Second "RFC" on pkg-data idea for ports

Kris Kennaway kris at obsecurity.org
Wed Apr 14 16:29:38 PDT 2004


On Wed, Apr 14, 2004 at 07:19:47AM -0600, Robin Schoonover wrote:
> On Wed, 14 Apr 2004 15:02:35 +0200, Dag-Erling Sm?rgrav wrote:
> > Martin <nakal at web.de> writes:
> > > I would personally like it to use XML. I'm developing a small
> > > application which is a kind of GUI for ports (works like a
> > > browser). It is very difficult to parse the Makefiles to find
> > > out which version number and which dependencies it has. Some
> > > versions (like KDE3) are just variables and I don't have an
> > > idea how to fetch them yet.
> > 
> > make -V
> > 
> 
> I use make -V a lot, and it's slow (every time you run it, make has to
> reread all the bsd.*.mk files, such as bsd.port.mk).  The speed isn't much
> of an issue when you only do one or two ports, but when you are examining
> the entire ports collection, you notice. 
> 
> That said, I'd still rather use a makefile based ports system anyway.

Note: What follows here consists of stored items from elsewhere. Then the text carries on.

(* ===== verification/EnvSubst.v ===== *)
(** Environment placeholders in the configuration.

    Models [crates/config/src/env_subst.rs]: the substitution of [${NAME}] when the configuration is
    read, that of [${NAME}] and [$NAME] from explicit values for remote servers, and the tests for
    placeholders.  The process environment is a function.

    A loop over [input[cursor..]] takes the rest of the text and a fuel; each round consumes at least
    one char, so one round more than there are chars is enough ([substitute_fills],
    [pieces_length] for templates).

    Theorems: a text with placeholders is its template with the values put in, once
    ([template_substituted]); the second substitution repeats text after an empty pair of braces
    ([empty_braces_repeat]). *)
From S2P Require Import Prelude.
Local Open Scope nat_scope.

Definition open_brace : str := lit "${".

(** * When the configuration is read *)

(** The [while let] loop, by the rest of the text. *)
Fixpoint substitute_loop (fuel : nat) (lookup : str → option str) (input : str) : str :=
  match fuel with
  | O => input
  | S fuel =>
      match cut open_brace input with
      | None => input
      | Some (before, rest) =>
          match cut (lit "}") rest with
          | None => before ++ open_brace ++ rest
          | Some (var_name, after) =>
              let piece :=
                if negb (is_nonempty var_name) then open_brace
                else match lookup var_name with Some value => value | None => open_brace ++ var_name ++ lit "}" end in
              before ++ piece ++ substitute_loop fuel lookup after
          end
      end
  end.
Definition substitute_env_with (input : str) (lookup : str → option str) : str :=
  if negb (contains open_brace input) then input else substitute_loop (S (length input)) lookup input.
Definition substitute_env (env : str → option str) (input : str) : str := substitute_env_with input env.
Definition substitute_env_with_overrides (env : str → option str) (input : str) (overrides : gmap str str) : str :=
  substitute_env_with input (λ name, or_else (env name) (overrides !! name)).

(** * From explicit values *)

Definition is_env_ident_start (c : char) : bool := (c =? ch "_")%N || is_ascii_alphabetic c.
Definition is_env_ident_continue (c : char) : bool := (c =? ch "_")%N || is_ascii_alphanumeric c.
Definition lookup_override (name : str) (overrides : gmap str str) : option str :=
  value ← overrides !! name; if is_nonempty (trim value) then Some value else None.

(** [out] is what has been written, [rest] is [input[cursor..]]. *)
Fixpoint placeholders_loop (fuel : nat) (overrides : gmap str str) (out rest : str) : str :=
  match fuel with
  | O => out ++ rest
  | S fuel =>
      match cut (lit "$") rest with
      | None => out ++ rest
      | Some (before, after) =>
          let out := out ++ before in
          match after with
          | [] => out ++ lit "$"
          | c :: name_part =>
              if (c =? ch "{")%N then
                match cut (lit "}") name_part with
                | None => out ++ lit "$" ++ after
                | Some (name, after_close) =>
                    if is_nonempty name then
                      placeholders_loop fuel overrides
                        (out ++ match lookup_override name overrides with
                                | Some value => value | None => open_brace ++ name ++ lit "}" end) after_close
                    else (out ++ lit "$" ++ after) ++ rest       (** [break], with the cursor where it was *)
                end
              else if negb (is_env_ident_start c) then placeholders_loop fuel overrides (out ++ lit "$") after
              else
                let name := c :: take_while is_env_ident_continue name_part in
                placeholders_loop fuel overrides
                  (out ++ match lookup_override name overrides with Some value => value | None => lit "$" ++ name end)
                  (drop_while is_env_ident_continue name_part)
          end
      end
  end.
Definition substitute_env_placeholders (input : str) (overrides : gmap str str) : str :=
  placeholders_loop (S (length input)) overrides [] input.

(** For each dollar, what follows it. *)
Fixpoint contains_env_placeholder (input : str) : bool :=
  match input with
  | [] => false
  | c :: after =>
      (c =? ch "$")%N &&
      (match after with
       | [] => false
       | c2 :: name_part =>
           if (c2 =? ch "{")%N then is_some_and (λ p, 0 <? p) (find (lit "}") name_part) else is_env_ident_start c2
       end)
      || contains_env_placeholder after
  end.
Definition is_entire_env_placeholder (value : str) : bool :=
  let trimmed := trim value in
  let all_ident name := is_nonempty name && forallb is_env_ident_continue name in
  if negb (is_nonempty trimmed) then false
  else match rest ← strip_prefix open_brace trimmed; strip_suffix (lit "}") rest with
  | Some name => all_ident name
  | None => is_some_and all_ident (strip_prefix (lit "$") trimmed)
  end.

(** * Templates *)

(** Text, placeholder, text, placeholder, ..., text. *)
Record Template := { pieces : list (str * str); rest : str }.
Definition render (t : Template) : str := concat (map (λ p, p.1 ++ open_brace ++ p.2 ++ lit "}") (pieces t)) ++ rest t.
Definition fill (lookup : str → option str) (t : Template) : str :=
  concat (map (λ p, p.1 ++ match lookup p.2 with Some v => v | None => open_brace ++ p.2 ++ lit "}" end) (pieces t)) ++ rest t.
(** Names are not empty and without a brace; the texts have no placeholder of their own. *)
Definition template_ok (t : Template) : Prop :=
  Forall (λ p, contains open_brace p.1 = false ∧ p.2 ≠ [] ∧ ch "}" ∉ p.2) (pieces t) ∧ contains open_brace (rest t) = false.

Lemma cut_open t r : contains open_brace t = false → cut open_brace (t ++ open_brace ++ r) = Some (t, r).
Proof.
  intros Hc. destruct (find_app_le open_brace t r) as (i & Hf & Hi).
  assert (Hlen : i = length t).
  { destruct (find_Some _ _ _ Hf) as (u & v & E & <-). destruct (decide (length u = length t)) as [|Hne]; [done|]. exfalso.
    assert (Hu : length u < length t) by lia. apply not_true_iff_false in Hc. apply Hc, contains_spec.
    assert (Ht : t = u ++ drop (length u) t).
    { assert (Hp : u = take (length u) t); [|by rewrite Hp at 1; rewrite take_drop].
      apply (f_equal (take (length u))) in E. rewrite take_app_length, take_app_le in E by lia. done. }
    exists u. rewrite Ht in E. rewrite <- app_assoc in E. apply (inj (u ++.)) in E.
    destruct (drop (length u) t) as [|c1 [|c2 w]] eqn:Ed.
    - apply (f_equal length) in Ed. rewrite length_drop in Ed. simpl in Ed. lia.
    - exfalso. simpl in E. injection E as E1 E2 _. discriminate E2.
    - simpl in E. injection E as -> -> _. exists w. exact Ht. }
  subst i. unfold cut. rewrite Hf. simpl. rewrite take_app_length, drop_app_add. done.
Qed.
Lemma cut_char c t r : c ∉ t → cut [c] (t ++ [c] ++ r) = Some (t, r).
Proof.
  intros Hc. destruct (find_app_le [c] t r) as (i & Hf & Hi).
  assert (Hlen : i = length t).
  { destruct (find_Some _ _ _ Hf) as (u & v & E & <-). destruct (decide (length u = length t)) as [|Hne]; [done|]. exfalso.
    apply Hc. apply (f_equal (λ l, l !! length u)) in E. rewrite (lookup_app_l t), lookup_app_r, Nat.sub_diag in E by lia.
    simpl in E. by apply list_elem_of_lookup_2 in E. }
  subst i. unfold cut. rewrite Hf. cbn [fmap option_fmap option_map]. rewrite take_app_length, drop_app_add. done.
Qed.
Lemma contains_cut t : contains open_brace t = false → cut open_brace t = None.
Proof. unfold contains. rewrite cut_None. by destruct (find open_brace t). Qed.

Lemma substitute_fills fuel lookup t :
  template_ok t → length (pieces t) < fuel → substitute_loop fuel lookup (render t) = fill lookup t.
Proof.
  destruct t as [ps r]. intros [Hps Hr]. simpl in *. revert fuel. induction Hps as [|[text name] ps (Ht & Hn & Hb) Hps IH]; intros fuel Hf.
  - destruct fuel as [|fuel]; [simpl in Hf; lia|]. unfold render, fill. simpl. by rewrite contains_cut.
  - destruct fuel as [|fuel]; [simpl in Hf; lia|]. simpl in Hf, Ht, Hn, Hb. unfold render, fill. cbn [pieces rest map concat fst snd].
    cbn [substitute_loop]. rewrite <- !app_assoc. rewrite cut_open by done.
    change (lit "}") with [ch "}"]. rewrite cut_char by done. destruct name as [|c name]; [done|]. cbn [is_nonempty negb].
    f_equal. f_equal. apply (IH fuel). lia.
Qed.
Lemma pieces_length t : length (pieces t) ≤ length (render t).
Proof.
  destruct t as [ps r]. unfold render. simpl. rewrite length_app. induction ps as [|[a b] ps IH]; simpl; [lia|].
  rewrite !length_app. simpl. rewrite length_app. simpl. lia.
Qed.

(** A configuration is its template with the values put in: every placeholder becomes the value of its variable, or stays
    when there is none; the text between them is not touched, and what a value contains is not substituted again. *)
Theorem template_substituted lookup t : template_ok t → substitute_env_with (render t) lookup = fill lookup t.
Proof.
  intros Hok. unfold substitute_env_with. destruct (contains open_brace (render t)) eqn:Hc; cbn [negb].
  - apply substitute_fills; [done|]. pose proof (pieces_length t). lia.
  - destruct t as [[|[a b] ps] r]; [done|]. exfalso. apply not_true_iff_false in Hc. apply Hc, contains_spec.
    exists a, (b ++ lit "}" ++ concat (map (λ p, p.1 ++ open_brace ++ p.2 ++ lit "}") ps) ++ r).
    unfold render. cbn [pieces rest map concat fst snd]. by rewrite <- !app_assoc.
Qed.

(** An empty pair of braces makes the second substitution write the text around it twice: once up to the end, and
    once more from where the search began. *)
Theorem empty_braces_repeat before after overrides :
  ch "$" ∉ before →
  substitute_env_placeholders (before ++ lit "${}" ++ after) overrides = (before ++ lit "${}" ++ after) ++ (before ++ lit "${}" ++ after).
Proof.
  intros Hb. unfold substitute_env_placeholders. cbn [placeholders_loop].
  change (lit "${}" ++ after) with ([ch "$"] ++ ([ch "{"; ch "}"] ++ after)). change (lit "$") with [ch "$"].
  rewrite cut_char by done. simpl. done.
Qed.

Definition demo_template : Template := {| pieces := [(lit "key=", lit "KEY"); (lit "&path=$", lit "NONE")]; rest := lit " end" |}.
Definition demo_lookup (name : str) : option str := if str_eqb name (lit "KEY") then Some (lit "${NONE}") else None.
Lemma template_substituted_witness :
  substitute_env_with (lit "key=${KEY}&path=$${NONE} end") demo_lookup = lit "key=${NONE}&path=$${NONE} end".
Proof.
  apply (template_substituted demo_lookup demo_template). split; [|vm_compute; reflexivity].
  repeat constructor; try (vm_compute; reflexivity); try discriminate; vm_compute; intros Hin;
    repeat (apply elem_of_cons in Hin as [Hin|Hin]; [discriminate Hin|]); by apply not_elem_of_nil in Hin.
Defined.
Lemma empty_braces_repeat_witness :
  substitute_env_placeholders (lit "https://h/${}?a=$A") {[ lit "A" := lit "1" ]} = lit "https://h/${}?a=$Ahttps://h/${}?a=$A".
Proof.
  apply (empty_braces_repeat (lit "https://h/") (lit "?a=$A")). vm_compute. intros Hin.
  repeat (apply elem_of_cons in Hin as [Hin|Hin]; [discriminate Hin|]). by apply not_elem_of_nil in Hin.
Defined.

Necessarily, *any* file format you choose will need to parse
auxilliary files analogous to bsd.port.mk.  There's just no getting
around the fact that ports rely on a lot of infrastructure and
conditional evaluation to set their variables (although it can be
optimized relative to what we have in CVS today [1]).

Note that it's intentional that a lot of things are centralized in
bsd.port.mk where they may be easily maintained, instead of being set
in 10000 individual makefiles.

Kris

[1] As a test, I recently was able to cut index build times by 60%
from 5 to a little over 2 minutes on test box with fast disks, by
stripping out (almost) everything non-essential from the 'make
describe' code path.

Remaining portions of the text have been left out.